*Extracted records:*
***
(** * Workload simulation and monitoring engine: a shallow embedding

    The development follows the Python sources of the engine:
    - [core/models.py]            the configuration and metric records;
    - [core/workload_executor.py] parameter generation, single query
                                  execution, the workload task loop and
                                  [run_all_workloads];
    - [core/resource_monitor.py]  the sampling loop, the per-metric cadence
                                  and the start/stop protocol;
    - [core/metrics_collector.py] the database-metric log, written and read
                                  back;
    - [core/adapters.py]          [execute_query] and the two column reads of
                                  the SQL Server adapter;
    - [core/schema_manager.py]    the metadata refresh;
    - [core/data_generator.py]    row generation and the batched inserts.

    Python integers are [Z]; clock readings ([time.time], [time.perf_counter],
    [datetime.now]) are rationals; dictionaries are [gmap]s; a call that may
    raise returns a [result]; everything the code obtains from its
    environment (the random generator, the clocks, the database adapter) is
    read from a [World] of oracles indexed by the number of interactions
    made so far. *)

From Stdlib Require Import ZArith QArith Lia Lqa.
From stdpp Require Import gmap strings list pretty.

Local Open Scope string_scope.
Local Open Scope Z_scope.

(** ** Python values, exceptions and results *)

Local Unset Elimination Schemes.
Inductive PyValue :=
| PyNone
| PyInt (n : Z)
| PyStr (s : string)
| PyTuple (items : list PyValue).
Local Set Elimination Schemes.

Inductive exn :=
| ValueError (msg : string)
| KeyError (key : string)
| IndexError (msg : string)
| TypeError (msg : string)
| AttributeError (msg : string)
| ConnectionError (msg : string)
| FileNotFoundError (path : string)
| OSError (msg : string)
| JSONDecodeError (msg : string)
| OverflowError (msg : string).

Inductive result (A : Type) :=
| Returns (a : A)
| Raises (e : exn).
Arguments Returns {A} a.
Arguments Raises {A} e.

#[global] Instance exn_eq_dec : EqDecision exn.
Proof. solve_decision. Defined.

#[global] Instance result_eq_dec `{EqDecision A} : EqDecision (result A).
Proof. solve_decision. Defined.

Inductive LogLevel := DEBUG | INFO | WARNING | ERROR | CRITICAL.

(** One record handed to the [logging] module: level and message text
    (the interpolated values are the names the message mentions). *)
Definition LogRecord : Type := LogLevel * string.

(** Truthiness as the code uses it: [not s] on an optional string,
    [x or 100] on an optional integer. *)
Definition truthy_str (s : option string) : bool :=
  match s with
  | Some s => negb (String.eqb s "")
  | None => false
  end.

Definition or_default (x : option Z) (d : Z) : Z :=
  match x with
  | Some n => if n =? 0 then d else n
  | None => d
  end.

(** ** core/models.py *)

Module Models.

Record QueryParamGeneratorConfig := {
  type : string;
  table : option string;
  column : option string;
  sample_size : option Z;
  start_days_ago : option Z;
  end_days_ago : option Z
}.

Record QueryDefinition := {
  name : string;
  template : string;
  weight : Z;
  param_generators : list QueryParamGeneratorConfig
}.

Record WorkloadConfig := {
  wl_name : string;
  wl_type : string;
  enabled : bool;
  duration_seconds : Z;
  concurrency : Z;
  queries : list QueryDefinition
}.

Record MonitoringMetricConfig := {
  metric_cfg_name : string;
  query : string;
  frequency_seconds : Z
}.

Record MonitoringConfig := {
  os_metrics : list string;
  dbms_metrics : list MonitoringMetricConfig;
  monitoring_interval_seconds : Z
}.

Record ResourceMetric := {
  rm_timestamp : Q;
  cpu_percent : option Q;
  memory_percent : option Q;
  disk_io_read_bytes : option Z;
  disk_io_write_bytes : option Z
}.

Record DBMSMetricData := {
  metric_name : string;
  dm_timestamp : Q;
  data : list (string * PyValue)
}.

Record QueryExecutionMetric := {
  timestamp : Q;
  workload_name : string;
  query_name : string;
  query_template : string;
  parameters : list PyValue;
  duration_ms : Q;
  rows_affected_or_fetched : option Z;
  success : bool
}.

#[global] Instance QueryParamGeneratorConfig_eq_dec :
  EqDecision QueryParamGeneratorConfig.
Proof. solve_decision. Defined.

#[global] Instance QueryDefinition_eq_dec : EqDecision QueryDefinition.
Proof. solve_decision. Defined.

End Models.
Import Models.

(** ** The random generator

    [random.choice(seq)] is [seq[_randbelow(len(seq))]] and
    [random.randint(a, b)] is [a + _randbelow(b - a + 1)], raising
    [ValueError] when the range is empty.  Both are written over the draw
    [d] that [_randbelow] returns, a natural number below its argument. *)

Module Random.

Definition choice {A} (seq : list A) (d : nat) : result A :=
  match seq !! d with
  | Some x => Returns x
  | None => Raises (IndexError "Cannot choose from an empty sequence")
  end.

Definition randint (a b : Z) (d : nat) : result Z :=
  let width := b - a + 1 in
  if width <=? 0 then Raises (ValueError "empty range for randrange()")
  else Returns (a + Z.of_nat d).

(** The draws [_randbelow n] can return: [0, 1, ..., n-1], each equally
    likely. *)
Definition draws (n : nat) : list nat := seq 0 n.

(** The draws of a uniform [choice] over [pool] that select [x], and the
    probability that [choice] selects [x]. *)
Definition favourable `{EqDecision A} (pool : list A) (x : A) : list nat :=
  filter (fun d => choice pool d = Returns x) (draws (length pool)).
***
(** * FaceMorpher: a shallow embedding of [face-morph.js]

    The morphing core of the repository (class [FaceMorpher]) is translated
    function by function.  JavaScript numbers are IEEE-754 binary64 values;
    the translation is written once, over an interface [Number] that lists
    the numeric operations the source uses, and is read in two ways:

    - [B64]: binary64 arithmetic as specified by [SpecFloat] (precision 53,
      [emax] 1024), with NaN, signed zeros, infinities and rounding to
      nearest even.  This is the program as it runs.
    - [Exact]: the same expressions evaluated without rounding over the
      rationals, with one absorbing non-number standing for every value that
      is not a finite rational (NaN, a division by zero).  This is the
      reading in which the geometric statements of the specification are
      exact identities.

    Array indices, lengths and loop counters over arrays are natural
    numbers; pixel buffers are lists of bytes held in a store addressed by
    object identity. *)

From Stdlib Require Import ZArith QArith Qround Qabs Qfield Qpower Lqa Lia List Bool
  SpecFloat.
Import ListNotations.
***
All lines in the data above from the one with "metric_name : string;" through the one with "rows_affected_or_fetched : option Z;" must be repeated exactly, and no others.

*Completed exercise:*
  metric_name : string;
  dm_timestamp : Q;
  data : list (string * PyValue)
}.

Record QueryExecutionMetric := {
  timestamp : Q;
  workload_name : string;
  query_name : string;
  query_template : string;
  parameters : list PyValue;
  duration_ms : Q;
  rows_affected_or_fetched : option Z;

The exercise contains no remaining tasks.